Crisis en Bolivia: manifestantes de Evo Morales cortan rutas y exigen la renuncia del presidente.
El gobierno del presidente Rodrigo Paz Pereira, quien asumio en noviembre pasado del año pasado y heredando una economíagolpeada, enfrenta una masivas protestas, vinculados al ala radical de la Central Obrera Boliviana (COB) y afines al expresidente Evo Morales

Por Matías Paredes
Las protestas comenzaron hace más de dos semanas impulsadas inicialmente por reclamos salariales y el rechazo a reformas económicas del Gobierno. Sin embargo, el conflicto escaló rápidamente y derivó en pedidos de renuncia presidencial promovidos por sindicatos, cooperativas mineras y organizaciones campesinas alineadas con Evo Morales.
Los sectores movilizados, son vinculados al ala radical de la Central Obrera Boliviana (COB) y afines al expresidente Evo Morales, estis radicalizaron sus posturas exigiendo la renuncia del mandatario en lo que el Ejecutivo califica abiertamente como un intento de desestabilización institucional.
El gobierno actual hablo que Bolivia es un «Estado quebrado», ademas de una pesada herencia que recibio, producto de dos décadas de malos manejos de las reservas de gas y divisas. Aunque solo este seis meses en el poder, el gobierno de Paz Pereira debe lidiar con la escasez de combustible, el encarecimiento de productos básicos y las demandas de un incremento salarial del 20% exigido por la COB.
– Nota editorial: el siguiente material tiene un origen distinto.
(* ===== verification/HQControlCodec.v ===== *)
(** * The codec of an HTTP/3 control stream

    [lib/http/codec/HQControlCodec.h], [HQControlCodec.cpp], the identifiers and error
    codes of [HQUtils.h] and [HQUtils.cpp], and the stream directions of
    [HQUnidirectionalCodec.h].  The codec is an instance of the [Handlers] of
    [HQFramedCodec].

    [settings_] is a reference to the settings of the session: the field is what they
    are while the codec runs. *)

From S2P Require Import Prelude QuicInteger HTTP2Types StructuredHeaders HQFramer HQFramedCodec HTTPSettings.

Module HQUtils.
Import HTTP2Types QuicInteger.

Definition kSessionStreamId : Z := UINT64_MAX.
Definition kMaxClientBidiStreamId : Z := kEightByteLimit - 3.
Definition kMaxPushId : Z := kEightByteLimit - 1.

Definition hqToHttpErrorCode (err : HQ.ErrorCode) : ErrorCode :=
  match err with
  | HQ.HTTP_NO_ERROR => NO_ERROR
  | HQ.HTTP_REQUEST_REJECTED => REFUSED_STREAM
  | HQ.HTTP_INTERNAL_ERROR => INTERNAL_ERROR
  | HQ.HTTP_REQUEST_CANCELLED => CANCEL
  | HQ.HTTP_CONNECT_ERROR => CONNECT_ERROR
  | HQ.HTTP_EXCESSIVE_LOAD => ENHANCE_YOUR_CALM
  | HQ.HTTP_VERSION_FALLBACK => INTERNAL_ERROR
  | HQ.HTTP_CLOSED_CRITICAL_STREAM | HQ.HTTP_MISSING_SETTINGS | HQ.HTTP_FRAME_UNEXPECTED
  | HQ.HTTP_STREAM_CREATION_ERROR | HQ.HTTP_FRAME_ERROR | HQ.HTTP_ID_ERROR | HQ.HTTP_SETTINGS_ERROR
  | HQ.HTTP_INCOMPLETE_REQUEST | HQ.HTTP_MESSAGE_ERROR => PROTOCOL_ERROR
  | _ => INTERNAL_ERROR
  end.

Definition httpToHqSettingsId (id : Z) : option Z :=
  if id =? SettingsId.HEADER_TABLE_SIZE then Some HQ.SettingId.HEADER_TABLE_SIZE
  else if id =? SettingsId.MAX_HEADER_LIST_SIZE then Some HQ.SettingId.MAX_HEADER_LIST_SIZE
  else if id =? SettingsId.ENABLE_CONNECT_PROTOCOL then Some HQ.SettingId.ENABLE_CONNECT_PROTOCOL
  else if id =? SettingsId.HQ_QPACK_BLOCKED_STREAMS then Some HQ.SettingId.QPACK_BLOCKED_STREAMS
  else if id =? SettingsId.HQ_DATAGRAM then Some HQ.SettingId.H3_DATAGRAM
  else if id =? SettingsId.HQ_DATAGRAM_DRAFT_8 then Some HQ.SettingId.H3_DATAGRAM_DRAFT_8
  else if id =? SettingsId.HQ_DATAGRAM_RFC then Some HQ.SettingId.H3_DATAGRAM_RFC
  else if id =? SettingsId.ENABLE_WEBTRANSPORT then Some HQ.SettingId.ENABLE_WEBTRANSPORT
  else if id =? SettingsId.WEBTRANSPORT_MAX_SESSIONS then Some HQ.SettingId.WEBTRANSPORT_MAX_SESSIONS
  else None.

Definition hqToHttpSettingsId (id : Z) : option Z :=
  if id =? HQ.SettingId.HEADER_TABLE_SIZE then Some SettingsId.HEADER_TABLE_SIZE
  else if id =? HQ.SettingId.MAX_HEADER_LIST_SIZE then Some SettingsId.MAX_HEADER_LIST_SIZE
  else if id =? HQ.SettingId.ENABLE_CONNECT_PROTOCOL then Some SettingsId.ENABLE_CONNECT_PROTOCOL
  else if id =? HQ.SettingId.QPACK_BLOCKED_STREAMS then Some SettingsId.HQ_QPACK_BLOCKED_STREAMS
  else if id =? HQ.SettingId.H3_DATAGRAM then Some SettingsId.HQ_DATAGRAM
  else if id =? HQ.SettingId.H3_DATAGRAM_DRAFT_8 then Some SettingsId.HQ_DATAGRAM_DRAFT_8
  else if id =? HQ.SettingId.H3_DATAGRAM_RFC then Some SettingsId.HQ_DATAGRAM_RFC
  else if id =? HQ.SettingId.ENABLE_WEBTRANSPORT then Some SettingsId.ENABLE_WEBTRANSPORT
  else if id =? HQ.SettingId.WEBTRANSPORT_MAX_SESSIONS then Some SettingsId.WEBTRANSPORT_MAX_SESSIONS
  else None.

End HQUtils.

Module HQControlCodec.
Import HTTP2Types QuicInteger StructuredHeaders HQ HQFramedCodec HQUtils HTTPSettings.

Inductive TransportDirection := DOWNSTREAM | UPSTREAM.
Inductive StreamDirection := INGRESS | EGRESS.

#[global] Instance TransportDirection_eq_dec : EqDecision TransportDirection.
Proof. solve_decision. Defined.
#[global] Instance StreamDirection_eq_dec : EqDecision StreamDirection.
Proof. solve_decision. Defined.

Record Control := mkControl {
  streamId_ : Z;
  transportDirection_ : TransportDirection;
  streamType_ : Z;
  streamDir_ : StreamDirection;
  doubleGoaway_ : bool;
  sentGoaway_ : bool;
  sentFinalGoaway_ : bool;
  receivedSettings_ : bool;
  sentSettings_ : bool;
  egressGoawayAck_ : Z;
  minUnseenStreamID_ : Z;
  minUnseenPushID_ : Z;
  settings_ : list HTTPSetting
}.

(** The calls to the session. *)
Inductive ControlEvent :=
| onSettings (settings : list HTTPSetting)
| onGoaway (id : Z) (code : HTTP2Types.ErrorCode)
| onPriority (streamId : Z) (pri : HTTPPriority)
| onPushPriority (pushId : Z) (pri : HTTPPriority)
| onError (streamId : Z) (err : ErrorCode).

Definition create (streamId : Z) (direction : TransportDirection) (streamDir : StreamDirection)
    (settings : list HTTPSetting) (streamType : Z) : Control :=
  mkControl streamId direction streamType streamDir true false false false false
    (if decide (direction = UPSTREAM) then kMaxPushId + 1 else kMaxClientBidiStreamId)
    kMaxClientBidiStreamId (kMaxPushId + 1) settings.

Definition with_goaway (s : Control) (sent final : bool) (ack : Z) : Control :=
  mkControl (streamId_ s) (transportDirection_ s) (streamType_ s) (streamDir_ s) (doubleGoaway_ s)
    sent final (receivedSettings_ s) (sentSettings_ s) ack (minUnseenStreamID_ s) (minUnseenPushID_ s)
    (settings_ s).
Definition with_settings (s : Control) (received sent : bool) (settings : list HTTPSetting) : Control :=
  mkControl (streamId_ s) (transportDirection_ s) (streamType_ s) (streamDir_ s) (doubleGoaway_ s)
    (sentGoaway_ s) (sentFinalGoaway_ s) received sent (egressGoawayAck_ s) (minUnseenStreamID_ s)
    (minUnseenPushID_ s) settings.
Definition enableDoubleGoawayDrain (s : Control) : Control :=
  mkControl (streamId_ s) (transportDirection_ s) (streamType_ s) (streamDir_ s) true
    (sentGoaway_ s) (sentFinalGoaway_ s) (receivedSettings_ s) (sentSettings_ s) (egressGoawayAck_ s)
    (minUnseenStreamID_ s) (minUnseenPushID_ s) (settings_ s).

Definition isIngress (s : Control) : bool := bool_decide (streamDir_ s = INGRESS).
Definition isEgress (s : Control) : bool := bool_decide (streamDir_ s = EGRESS).

(** ** Ingress *)

Definition isPriorityUpdate (t : Z) : bool :=
  bool_decide (t ∈ [FrameType.PRIORITY_UPDATE; FrameType.PUSH_PRIORITY_UPDATE;
                    FrameType.FB_PUSH_PRIORITY_UPDATE; FrameType.FB_PRIORITY_UPDATE]).

Definition control_checkFrameAllowed (s : Control) (t : Z) : option ErrorCode :=
  if bool_decide (t ∈ [FrameType.DATA; FrameType.HEADERS; FrameType.PUSH_PROMISE; FrameType.WEBTRANSPORT_BIDI])
  then Some HTTP_FRAME_UNEXPECTED
  else if streamType_ s =? StreamType.CONTROL then
    if negb (receivedSettings_ s) && negb (t =? FrameType.SETTINGS) then Some HTTP_MISSING_SETTINGS
    else if receivedSettings_ s && (t =? FrameType.SETTINGS) then Some HTTP_FRAME_UNEXPECTED
    else if bool_decide (transportDirection_ s = UPSTREAM) && (t =? FrameType.MAX_PUSH_ID)
    then Some HTTP_FRAME_UNEXPECTED
    else if bool_decide (transportDirection_ s = UPSTREAM) && isPriorityUpdate t
    then Some HTTP_FRAME_UNEXPECTED
    else None
  else None.

(** What a handler makes of a parsed frame; after an error the cursor is not used. *)
Definition handle {A} (s : Control) (r : presult ErrorCode A)
    (k : A -> option ErrorCode * Control * list ControlEvent) : option (Outcome Control ControlEvent) :=
  match r with
  | POk a cursor => let '(err, s', events) := k a in Some (mkOutcome err s' false events cursor)
  | PErr err => Some (mkOutcome (Some err) s false [] [])
  | PThrow | PLoop => None
  end.

Definition control_parseCancelPush (s : Control) (header : FrameHeader) (cursor : list Z) :=
  handle s (HQFramer.parseCancelPush header cursor) (fun _ => (None, s, [])).

(** Only 0 and 1 are legal values of these settings. *)
Definition booleanSetting (id : Z) : bool :=
  bool_decide (id ∈ [SettingId.ENABLE_CONNECT_PROTOCOL; SettingId.H3_DATAGRAM; SettingId.H3_DATAGRAM_DRAFT_8;
                     SettingId.H3_DATAGRAM_RFC; SettingId.ENABLE_WEBTRANSPORT]).

(** The loop over the settings received: the settings of the session, and the list
    for the callback or the error.  A setting that was just stored is found. *)
Fixpoint applySettings (ingressSettings : list HTTPSetting) (outSettings : list (Z * Z))
    (settingsList : list HTTPSetting) : list HTTPSetting * (ErrorCode + list HTTPSetting) :=
  match outSettings with
  | [] => (ingressSettings, inr settingsList)
  | (id, value) :: outSettings =>
      if booleanSetting id && (value >? 1) then (ingressSettings, inl HTTP_SETTINGS_ERROR)
      else
        match hqToHttpSettingsId id with
        | None => applySettings ingressSettings outSettings settingsList
        | Some httpSettingId =>
            let ingressSettings := setSetting ingressSettings httpSettingId value in
            match getSetting ingressSettings httpSettingId with
            | None => (ingressSettings, inr settingsList)
            | Some setting => applySettings ingressSettings outSettings (settingsList ++ [setting])
            end
        end
  end.

Definition control_parseSettings (s : Control) (header : FrameHeader) (cursor : list Z)
  : option (Outcome Control ControlEvent) :=
  if negb (isIngress s) then None
  else
    let s := with_settings s true (sentSettings_ s) (settings_ s) in
    handle s (HQFramer.parseSettings header cursor) (fun outSettings =>
      let '(settings, r) := applySettings (settings_ s) outSettings [] in
      let s := with_settings s true (sentSettings_ s) settings in
      match r with
      | inl err => (Some err, s, [])
      | inr settingsList => (None, s, [onSettings settingsList])
      end).

Definition control_parseGoaway (s : Control) (header : FrameHeader) (cursor : list Z) :=
  handle s (HQFramer.parseGoaway header cursor) (fun id => (None, s, [onGoaway id NO_ERROR])).

Definition control_parseMaxPushId (s : Control) (header : FrameHeader) (cursor : list Z) :=
  handle s (HQFramer.parseMaxPushId header cursor) (fun _ => (None, s, [])).

Section priority.
Context `{CV : Conversions}.

Definition control_parsePriorityUpdate (s : Control) (header : FrameHeader) (cursor : list Z) :=
  handle s (HQFramer.parsePriorityUpdate header cursor) (fun p => (None, s, [onPriority p.1 p.2])).

Definition control_parsePushPriorityUpdate (s : Control) (header : FrameHeader) (cursor : list Z) :=
  handle s (HQFramer.parsePriorityUpdate header cursor) (fun p => (None, s, [onPushPriority p.1 p.2])).

(** DATA, HEADERS and PUSH_PROMISE keep the [LOG(FATAL)] of [HQFramedCodec]. *)
#[export] Instance control_handlers : Handlers Control ControlEvent := {
  checkFrameAllowed := control_checkFrameAllowed;
  parseData _ _ _ := None;
  parseHeaders _ _ _ := None;
  parseCancelPush := control_parseCancelPush;
  parseSettings := control_parseSettings;
  parsePushPromise _ _ _ := None;
  parseGoaway := control_parseGoaway;
  parseMaxPushId := control_parseMaxPushId;
  parsePushPriorityUpdate := control_parsePushPriorityUpdate;
  parsePriorityUpdate := control_parsePriorityUpdate
}.

(** What the codec returns is what it did not consume. *)
Definition onUnidirectionalIngress (c : Codec Control) (buf : list Z)
  : option (Codec Control * list Z * list (Event ControlEvent)) :=
  '(c, consumed, events) ← onFramedIngress c buf;
  Some (c, drop (Z.to_nat consumed) buf, events).

End priority.

Definition onUnidirectionalIngressEOF (c : Codec Control) : list (Event ControlEvent) :=
  [onEvent (onError (streamId_ (derived c)) HTTP_CLOSED_CRITICAL_STREAM)].

(** ** Egress *)

Definition MaxStreamID : Z := UINT64_MAX.

Definition drainingId (dir : TransportDirection) : Z :=
  if decide (dir = DOWNSTREAM) then kMaxClientBidiStreamId else kMaxPushId + 1.

Definition isWaitingToDrain (s : Control) : bool :=
  (negb (doubleGoaway_ s) && negb (sentGoaway_ s)) ||
  (doubleGoaway_ s && sentGoaway_ s && negb (sentFinalGoaway_ s)).

Definition finalGoawayId (s : Control) : Z :=
  if decide (transportDirection_ s = DOWNSTREAM) then minUnseenStreamID_ s else minUnseenPushID_ s.

(** The identifier to send, and whether the GOAWAY is the final one. *)
Definition goawayId (s : Control) (minUnseenId : Z) (statusCode : HTTP2Types.ErrorCode) : Z * bool :=
  if minUnseenId =? MaxStreamID then
    if negb (bool_decide (statusCode = NO_ERROR)) || isWaitingToDrain s then (finalGoawayId s, true)
    else (drainingId (transportDirection_ s), sentFinalGoaway_ s)
  else (minUnseenId, true).

(** The codec, the queue and the number of bytes written. *)
Definition generateGoaway (s : Control) (writeBuf : list Z) (minUnseenId : Z)
    (statusCode : HTTP2Types.ErrorCode) : option (Control * list Z * Z) :=
  if sentFinalGoaway_ s then Some (s, writeBuf, 0)
  else
    let '(minUnseenId, final) := goawayId s minUnseenId statusCode in
    let '(writeBuf, res) := HQFramer.writeGoaway writeBuf minUnseenId in
    match res with
    | None => None
    | Some n => Some (with_goaway s true final minUnseenId, writeBuf, n)
    end.

Fixpoint hqSettings (settings : list HTTPSetting) : list (Z * Z) :=
  match settings with
  | [] => []
  | s :: settings =>
      match httpToHqSettingsId (id s) with
      | Some i => (i, value s) :: hqSettings settings
      | None => hqSettings settings
      end
  end.

(** [random] is the number from [folly::Random::rand32(16)]. *)
Definition generateSettings (random : Z) (s : Control) (writeBuf : list Z) : option (Control * list Z * Z) :=
  if sentSettings_ s then None
  else if negb (isEgress s) then None
  else
    greaseId ← HQFramer.getGreaseId random;
    let settings := hqSettings (settings_ s) ++ [(greaseId, 0xFACEB00C)] in
    let '(writeBuf, res) := HQFramer.writeSettings writeBuf settings in
    match res with
    | None => None
    | Some n => Some (with_settings s (receivedSettings_ s) true (settings_ s), writeBuf, n)
    end.

Definition updateString (priority : HTTPPriority) : list Z :=
  [0x75; 0x3D] ++ print_unsigned (urgency priority) ++ (if incremental priority then [0x2C; 0x69] else []).

Definition kDefaultMaxPriority : Z := 7.

Definition generatePriority (writeBuf : list Z) (stream : Z) (priority : HTTPPriority) : list Z * Z :=
  if urgency priority >? kDefaultMaxPriority then (writeBuf, 0)
  else
    let '(writeBuf, res) := HQFramer.writePriorityUpdate writeBuf stream (updateString priority) in
    (writeBuf, default 0 res).

Definition generatePushPriority (writeBuf : list Z) (pushId : Z) (priority : HTTPPriority) : list Z * Z :=
  if urgency priority >? kDefaultMaxPriority then (writeBuf, 0)
  else
    let '(writeBuf, res) := HQFramer.writePushPriorityUpdate writeBuf pushId (updateString priority) in
    (writeBuf, default 0 res).

End HQControlCodec.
Durante las últimas movilizaciones, grupos de mineros utilizaron dinamita artesanal y buscaron avanzar hacia edificios gubernamentales, mientras la Policía respondió con gases lacrimógenos y operativos de contención. El Gobierno informó más de 90 detenidos y denunció la presencia de grupos armados infiltrados entre los manifestantes.
El vocero presidencial, José Luis Gálvez, aseguró que algunos sectores movilizados “pasaron al uso de armas” y expresó preocupación por posibles episodios de violencia mayor.

En paralelo, continúan los bloqueos de rutas en distintos departamentos del país, situación que ya provoca, desabastecimiento de combustible, demoras en hospitales, faltantes de alimentos y problemas logísticos en el transporte de mercadería.
Eesto tambien provoco que La Confederación Sudamericana de Fútbol resolvió modificar las sedes de dos encuentros internacionales ante el clima de conflictividad social y los bloqueos registrados en distintas regiones bolivianas. Ambos se jugarán en Asunción.
Desde el gobierno aseguran que las protestas dejaron de ser reclamos sectoriales y pasaron a formar parte de una estrategia política impulsada por sectores ligados al exmandatario Evo Morales. Funcionarios bolivianos sostienen que el objetivo es debilitar a un gobierno que intenta avanzar con reformas económicas luego de años de crisis estructural, déficit fiscal y escasez de dólares.
Incluso el gobierno de Estados Unidos expresó preocupación por la situación y vinculó las protestas con intentos de “desestabilización” política contra la administración de Paz.
A pesar de la presión opositora, el presidente Rodrigo Paz ratificó que no renunciará y defendió su programa económico asegurando que las reformas son necesarias para evitar un colapso financiero del país. El mandatario también lanzó un “corredor humanitario” con apoyo policial y militar para liberar rutas y garantizar el abastecimiento de alimentos, combustible y medicamentos.
El gobierno insiste en mantener el control institucional y denuncia que detrás de las movilizaciones existe una estrategia para forzar la caída de la administración de Rodrigo Paz apenas seis meses después de asumir la presidencia.